Sabía que tenía que hacerlo, así que con el tambaleo de mis piernas me levanté de la cama. Con la presión en el pecho corrí hacia la puerta, aunque el rojo intentara perseguirme me escapé de él y abrí la puerta hacia el pasillo de mi casa. Allí todo estaba oscuro, mucho más oscuro que mi cuarto. Llamé el nombre de mi madre, grité el de mi hermano, pero ni siquiera el eco de mi voz pudo suplantar el silencio ensordecedor. Con cautela atravesé el pasillo, todo mi cuerpo temblaba. No sabía ni por qué sentía miedo, no sé si era por lo oscuro del pasillo, el silencio del lugar o por lo carmesí que se suplantaba en las paredes de mi cuarto. Solo sabía que me subía un escalofrío por la espalda, quería vomitar, huir, cualquier cosa menos estar aquí.

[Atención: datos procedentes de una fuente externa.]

Lemma failed_arguments_send_nothing_witness :
  requests (verifyPaymentForOrder (net := answering 200 JNull)
                                  JNull (Some "secret")) idle = []
  /\ outcome (verifyPaymentForOrder (net := answering 200 JNull)
                                    JNull (Some "secret")) idle
     = Throw (new_Error "Failed to verify payment for order").
Proof.
  exact (proj1 (proj2 (proj2 (failed_arguments_send_nothing
                                (net := answering 200 JNull) idle)))
               JNull (Some "secret") eq_refl).
Defined.


Lemma listing_options_override_witness :
  NoDup (map fst [("page", num 0); ("customer_id", num 99)])
  /\ exists req params,
       requests (getOrdersByCustomer
                   (net := answering 200 (JArr []))
                   (NDec 7) (JObj [("page", num 0);
                                   ("customer_id", num 99)])) idle
       = [req]
       /\ req_params req = JObj params
       /\ lookup "customer_id" params = Some (num 99)
       /\ lookup "page" params = Some (num 0)
       /\ lookup "limit" params = Some (num 15).
Proof.
  assert (D : NoDup (map fst [("page", num 0); ("customer_id", num 99)])).
  { repeat constructor; simpl; intuition discriminate. }
  split; [exact D|].
  destruct (proj1 (proj1 (listing_options_override
                            (net := answering 200 (JArr []))
                            (NDec 7) idle)
                         [("page", num 0); ("customer_id", num 99)] D))
    as (req & params & R & _ & _ & P & Over & _ & _ & L).
  exists req, params. split; [exact R|]. split; [exact P|].
  split; [apply Over; reflexivity|]. split; [apply Over; reflexivity|].
  apply L. reflexivity.
Defined.

Lemma invoke_raises_fixed_message_only_witness :
  outcome (invoke (net := answering 200 JNull) (CallCancel (NDec 3))) idle
  = Throw (new_Error "Failed to cancel order 3 in Ekasi Cart API")
  /\ new_Error "Failed to cancel order 3 in Ekasi Cart API"
     = new_Error "Failed to cancel order 3 in Ekasi Cart API".
Proof.
  split; [reflexivity|].
  exact (invoke_raises_fixed_message_only
           (net := answering 200 JNull) (CallCancel (NDec 3))
           "Failed to cancel order 3 in Ekasi Cart API" idle
           (new_Error "Failed to cancel order 3 in Ekasi Cart API")
           eq_refl eq_refl).
Defined.
(** One entry, on a chain that can be continued. *)
Lemma entry_open c item this :
  can_chain c = true ->
  (if repeat item then registerSingleRunFn c (fn item)
   else (s <- registerFn (fn item) ;; lift (Chain_next c s))) this =
  Returned (c ++ emitted this item,
            set_items (set_all (item_writes this item)) this).
Proof.
  intros Hopen. unfold emitted, item_writes.
  destruct item as [f rep]. destruct rep; cbn [repeat fn].
  - now apply registerSingleRunFn_open.
  - unfold bind. rewrite registerFn_returns. unfold lift.
    now rewrite (Chain_next_open c _ Hopen).
Qed.

(** One entry, on a chain that ends in a [Choice]. *)
Lemma entry_closed c item this :
  can_chain c = false ->
  exists e,
    (if repeat item then registerSingleRunFn c (fn item)
     else (s <- registerFn (fn item) ;; lift (Chain_next c s))) this =
    Thrown e.
Proof.
  intros Hclosed. destruct (repeat item).
  - now apply registerSingleRunFn_closed.
  - unfold bind. rewrite registerFn_returns. unfold lift.
    destruct (Chain_next_closed c (invokeOf (fn item)) Hclosed) as (e & ->).
    now exists e.
Qed.
(** X11: the query reads the instance each time it is called and its
    result is a snapshot: after [inst.obs[k] = v] a mapping returned
    earlier is unchanged, and a new query returns the earlier mapping
    with [k] bound to [v], also when [k] is a camera key.
    ([merge_dicts] as modelled above.) *)
Theorem write_then_query
    (h : heap) (band psf_type : string) (coadd_years : Z)
    (h1 : heap) (self : loc) (k : string) (v : value) :
  templates_intact h →
  LSST_new band psf_type coadd_years h = (h1, Return self) →
  ∃ l0 m0 lo h2 l m,
    kwargs_single_band self h1 = (<[l0 := ODict m0]> h1, Return l0)
    ∧ getattr self "obs" (<[l0 := ODict m0]> h1)
      = (<[l0 := ODict m0]> h1, Return lo)
    ∧ setitem lo k v (<[l0 := ODict m0]> h1) = (h2, Return tt)
    ∧ h2 !! l0 = Some (ODict m0)
    ∧ kwargs_single_band self h2 = (<[l := ODict m]> h2, Return l)
    ∧ m = <[k := v]> m0.
Proof.
  intros Hh E.
  destruct (LSST_new_Return _ _ _ _ _ _ Hh E)
    as (name & tl & lit & n & lo & lc & Hin & Hb & Hp & Hc & Hn & Hf & ->).
  set (d := rescaled coadd_years n lit).
  set (h1 := instance_heap h self lo lc d).
  pose proof (instance_heap_state h self lo lc d Hf) as Hs. fold h1 in Hs.
  destruct (kwargs_single_band_spec _ _ _ _ Hs)
    as (l0 & m0 & Hq0 & Hl0 & Hm0 & _).
  destruct (instance_heap_allocated _ _ _ _ _ _ Hf Hl0) as (Hn1 & Hn2 & Hn3).
  destruct Hf as (_ & _ & _ & Hsl & Hsc & Hlc).
  set (g := <[l0 := ODict m0]> h1).
  assert (g !! self
          = Some (OInstance (<["camera" := lc]> (<["obs" := lo]> ∅)))) as Hgs.
  { unfold g. rewrite lookup_insert_ne by congruence.
    apply instance_heap_self. }
  assert (g !! lo = Some (ODict d)) as Hglo.
  { unfold g, h1, instance_heap. rewrite !lookup_insert_ne by congruence.
    apply lookup_insert_eq. }
  assert (g !! lc = Some (ODict camera_dict)) as Hglc.
  { unfold g, h1, instance_heap. rewrite !lookup_insert_ne by congruence.
    apply lookup_insert_eq. }
  set (h2 := <[lo := ODict (<[k := v]> d)]> g).
  assert (instance_state h2 self = Some (<[k := v]> d, camera_dict)) as Hs2.
  { apply (instance_state_lookup h2 self
             (<["camera" := lc]> (<["obs" := lo]> ∅)) lo lc).
    - unfold h2. rewrite lookup_insert_ne by congruence. exact Hgs.
    - rewrite lookup_insert_ne by discriminate. apply lookup_insert_eq.
    - apply lookup_insert_eq.
    - apply lookup_insert_eq.
    - unfold h2. rewrite lookup_insert_ne by congruence. exact Hglc. }
  destruct (kwargs_single_band_spec _ _ _ _ Hs2)
    as (l & m & Hq & _ & Hm & _).
  exists l0, m0, lo, h2, l, m.
  split; [exact Hq0|]. split.
  { apply (getattr_run _ _ _ _ _ Hgs).
    rewrite lookup_insert_ne by discriminate. apply lookup_insert_eq. }
  split; [exact (setitem_run _ _ _ _ _ Hglo)|]. split.
  { unfold h2, g. rewrite lookup_insert_ne by congruence.
    apply lookup_insert_eq. }
  split; [exact Hq|].
  rewrite Hm, Hm0. symmetry. apply insert_union_l.
Qed.

Lemma write_then_query_witness :
  ∃ h1 self l0 m0 lo h2 l m,
    LSST_new "g" "GAUSSIAN" 10 module_heap = (h1, Return self)
    ∧ kwargs_single_band self h1 = (<[l0 := ODict m0]> h1, Return l0)
    ∧ setitem lo "read_noise" (VInt 5) (<[l0 := ODict m0]> h1) = (h2, Return tt)
    ∧ h2 !! l0 = Some (ODict m0)
    ∧ kwargs_single_band self h2 = (<[l := ODict m]> h2, Return l)
    ∧ m !! "read_noise" = Some (VInt 5).
Proof.
  destruct (LSST_new_ok module_heap "g" "g" g_band_obs g_band_obs_dict 200 10
              templates_intact_module)
    as (self & lo & lc & Hf & E);
    [simpl; tauto | left; reflexivity | reflexivity | lia |].
  destruct (write_then_query module_heap "g" "GAUSSIAN" 10 _ self
              "read_noise" (VInt 5) templates_intact_module E)
    as (l0 & m0 & lo' & h2 & l & m & Hq0 & _ & Hset & Hl0 & Hq & Hm).
  eexists _, self, l0, m0, lo', h2, l, m.
  split; [exact E|]. split; [exact Hq0|]. split; [exact Hset|].
  split; [exact Hl0|]. split; [exact Hq|].
  rewrite Hm. apply lookup_insert_eq.
Defined.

Aun así, me armé de valor y seguí hacia la sala del lugar. Cuando entré, la luz del lugar me cegó por un instante. A pasos lentos seguí hasta quedar entre la boca del pasillo y el medio de la sala. Cuando recuperé la vista, miré alrededor de mí. Las paredes antes blancas linóleas, antes blancas como los lirios, ahora eran rosas como el atardecer. Las paredes que habían representado mi inocencia, mi pureza, todo mi ser, ahora estaban en la sala de mi casa. Aterrorizada seguí moviendo mi cabeza a todos lados, a todas partes, pensando que es un mal sueño, tengo que estar soñando. Entonces lo oigo, con el corazón en la boca me giro y allí parado en la cocina lo veo a él, el ser grotesco que ha hecho todo esto. Anoche un hombre, hoy algo desconocido lleno de escamas con una boca larga recordándome a las serpientes.

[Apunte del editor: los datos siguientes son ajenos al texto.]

(** * mp3_downloader.py: a shallow embedding of the download core

    The development follows [src/mp3_downloader.py]: name sanitisation
    ([clean_name]), the command line built for one track, the line-by-line
    progress loop of [download_song] with its phase machine, speed window and
    ETA, and the orchestration of [App.run] with its rescan for missing files.

    Conventions of the embedding:
    - a Python [str] is a [string]; a character stands for a code point below
      256, on which Python's whitespace class is 9-13, 28-32, 133 and 160 and
      the decimal digits are the ten ASCII ones;
    - a Python number is an exact rational ([Q]): the decimal text matched by
      the regular expressions is read without rounding; the module [Binary64]
      has the arithmetic of the progress loop on binary64 numbers, with their
      rounding, infinities and NaN;
    - callbacks are modelled by the list of calls made to them, in order. *)

From Stdlib Require Import String Ascii List Bool ZArith QArith Lia Lqa.
From Stdlib Require Import DecimalString.
From Stdlib Require Import Qround SpecFloat.
From stdpp Require Import gmap strings.
Import ListNotations.

Local Open Scope string_scope.

(** ** Characters and strings *)

Module Str.

Definition code (c : ascii) : nat := nat_of_ascii c.

(** [str.isspace] on one character, for code points below 256. *)
Definition is_space (c : ascii) : bool :=
  let n := code c in
  ((9 <=? n)%nat && (n <=? 13)%nat)
  || ((28 <=? n)%nat && (n <=? 32)%nat)
  || (n =? 133)%nat || (n =? 160)%nat.

(** [\d] on one character. *)
Definition is_digit (c : ascii) : bool :=
  let n := code c in (48 <=? n)%nat && (n <=? 57)%nat.

Definition is_ascii_letter (c : ascii) : bool :=
  let n := code c in
  ((65 <=? n)%nat && (n <=? 90)%nat) || ((97 <=? n)%nat && (n <=? 122)%nat).
(** * The push engine of libgit2 (src/push.c): model and properties

    The functions of [src/push.c] are embedded as Rocq functions.  The
    session ([git_push]) is a record, the loops are folds that can be
    left early, and the C variable [error] is threaded explicitly: the
    value a function returns after [goto on_error] is whatever [error]
    holds at that point.

    Everything [push.c] calls but does not define (object database,
    reference database, revision walker, pack builder, transport, user
    callbacks) is a collaborator.  The outcome of each collaborator call is
    read from a record of oracles ([env]); what a successful call does to
    the state the properties observe is written out next to it.
    [giterr_set] and [giterr_clear] only keep a message for the caller and
    are left out; allocation is taken to succeed. *)

From stdpp Require Import gmap strings list.
From Stdlib Require Import ZArith Lia.

Local Open Scope Z_scope.

(** ** Return codes *)

(** libgit2 functions return [0] on success and a negative code on failure.
    [Err e] stands for the return value [- e]. *)
Inductive result (A : Type) : Type :=
  | Ok (a : A)
  | Err (e : positive).
Arguments Ok {A} a.
Arguments Err {A} e.

(** The [int] a call returns. *)
Definition ret {A : Type} (r : result A) : Z :=
  match r with
  | Ok _ => 0
  | Err e => Z.neg e
  end.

Él me devuelve la mirada, yo lo veo, sigo sus ojos claros como el olivo hacia el medio de la sala y ahí los veo, a mi familia, a mis seres queridos, sentados en los sofás grises de la habitación. Mi madre, una guerrera de terracota con cuatro brazos y cuatro pies, faltándole un trozo de la cara que la noche anterior estaba allí. Ella me devuelve la mirada con lo que queda de su rostro, sus ojos color miel ahora grises me ven de adentro hacia afuera, sin vida, sin esperanza, sentada allí abrumada. A su lado mi hermano, un embaucador de ojos brillantes ahora opacos llenos de lágrimas, su boca en una sonrisa llenada de dientes amarillos por la sangre que le gotea de la cabeza.

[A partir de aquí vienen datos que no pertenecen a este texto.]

(** * SimpleITK-Notebooks: sphere fit, registration errors and
      explore-then-refine initialisation

    A shallow embedding of the numerical glue code of three notebooks:

    - the least-squares sphere fit of the "Segmentation: Thresholding and
      Edge Detection" notebook (cell "Setup and solve linear equation
      system");
    - [registration_errors] as used by the "Registration Errors" and
      "Semiautomatic Homework" notebooks;
    - the orientation search and the exploration/exploitation cells of
      the "Registration Initialization" notebook.

    Python floats are idealised as real numbers ([R]); the one place where
    the source can leave the reals, [np.sqrt] of a negative number, is kept
    as an explicit not-a-number value.  Where the rounding of binary64
    arithmetic decides a property (the radius of the sphere fit), the
    rounded operations are described in [Binary64].  Calls into SimpleITK
    and scipy ([MetricEvaluate], [Execute], [linalg.lstsq]) are
    parameters. *)

From Stdlib Require Import Reals Lra Psatz.
From Stdlib Require Import Sorting.Sorted Sorting.Permutation.
From stdpp Require Import base list strings.

Local Open Scope R_scope.

(** ** Python exceptions and fallible computations *)

Inductive exn : Type :=
  | ValueError
  | IndexError
  | LinAlgError
  | RuntimeError
  | DimensionMismatch.
Lemma GLZ_round_locals (W W' : vec) (d i : nat) (s t : Z * (nat -> vec)) :
  (2 <= i < d)%nat -> (forall k, (k < d)%nat -> W k = W' k) ->
  GLZ_written d i s t ->
  GLZ_written d (Datatypes.S i) (GLZ_round W i s) (GLZ_round W' i t).
Proof.
  intros Hi HW. destruct s as [G GLZ], t as [G' GLZ'].
  intros (HG & Hlines & Hline0). simpl in HG, Hlines, Hline0. subst G'.
  unfold GLZ_round. rewrite <- (HW i) by lia.
  destruct (GL_Egcd G (W i)) as [[g a] b].
  set (B1 := for_up 0 i (fun j B => upd B j (- GLZ 0%nat j * Z.quot (W i) g))
               (upd (GLZ i) i (Z.quot G g))).
  set (B1' := for_up 0 i (fun j B => upd B j (- GLZ' 0%nat j * Z.quot (W i) g))
                (upd (GLZ' i) i (Z.quot G g))).
  set (E2 := upd (for_up 0 i (fun j E => upd E j (E j * a)) (GLZ 0%nat)) i b).
  set (E2' := upd (for_up 0 i (fun j E => upd E j (E j * a)) (GLZ' 0%nat)) i b).
  assert (HB1 : forall c, (c < d)%nat -> B1 c = B1' c).
  { intros c Hc. unfold B1, B1'.
    rewrite (fill_prefix_spec (fun j _ => - GLZ 0%nat j * Z.quot (W i) g)).
    rewrite (fill_prefix_spec (fun j _ => - GLZ' 0%nat j * Z.quot (W i) g)).
    destruct (Nat.ltb_spec c i) as [Hlt|Hge].
    - now rewrite Hline0.
    - destruct (Nat.eq_dec c i) as [->|Hne]; [now rewrite !upd_same|].
      rewrite !upd_other by assumption. apply Hlines; lia. }
  assert (HE2 : forall c, (c <= i)%nat -> E2 c = E2' c).
  { intros c Hc. unfold E2, E2'.
    destruct (Nat.eq_dec c i) as [->|Hne]; [now rewrite !upd_same|].
    rewrite !upd_other by assumption.
    rewrite !(fill_prefix_spec (fun _ x => x * a)).
    destruct (Nat.ltb_spec c i); [|lia]. rewrite Hline0 by lia. reflexivity. }
  pose proof (for_down_rel
    (fun (_ : nat) (s t : vec * vec) =>
       (forall c, (c < d)%nat -> fst s c = fst t c) /\
       (forall c, (c <= i)%nat -> snd s c = snd t c))
    (GLZ_improve GLZ) (GLZ_improve GLZ') (i - 1) (B1, E2) (B1', E2')) as Hdown.
  destruct (for_down (i - 1) (GLZ_improve GLZ) (B1, E2)) as [B E].
  destruct (for_down (i - 1) (GLZ_improve GLZ') (B1', E2')) as [B' E'].
  destruct Hdown as [HB HE].
  - split; assumption.
  - intros j [Bj Ej] [Bj' Ej'] Hj [K1 K2]. simpl in K1, K2.
    unfold GLZ_improve. simpl.
    rewrite <- (K1 j), <- (K2 j), <- (Hlines j j) by lia.
    split.
    + intros c Hc. rewrite !row_sub_upto_spec.
      destruct (Nat.leb_spec c j);
        [rewrite (K1 c), (Hlines j c) by lia; reflexivity|now apply K1].
    + intros c Hc. rewrite !row_sub_upto_spec.
      destruct (Nat.leb_spec c j);
        [rewrite (K2 c), (Hlines j c) by lia; reflexivity|now apply K2].
  - simpl in HB, HE. split; [reflexivity|]. simpl. split.
    + intros r c Hr Hc. rewrite !(upd_other _ 0) by lia.
      destruct (Nat.eq_dec r i) as [->|Hne].
      * rewrite !upd_same. now apply HB.
      * rewrite !upd_other by assumption. now apply Hlines.
    + intros c Hc. rewrite !upd_same. apply HE. lia.
Qed.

El aliento se escapó de mi boca, el asombro de tales imágenes era tanto que caí de rodillas. El llanto no se hizo esperar. Con ira volví mi mirada hacia aquella cosa, él me seguía mirando expectante, esperando a que le reproche algo, a que me abalance sobre él para que tenga la razón. No lo hice; sin embargo, con el pesar de todo mi cuerpo corrí hacia el umbral de la puerta. Él me persiguió. Sabía que no debía ser cobarde dejando a mi familia atrás, pero no podía quedarme más tiempo en aquel lugar.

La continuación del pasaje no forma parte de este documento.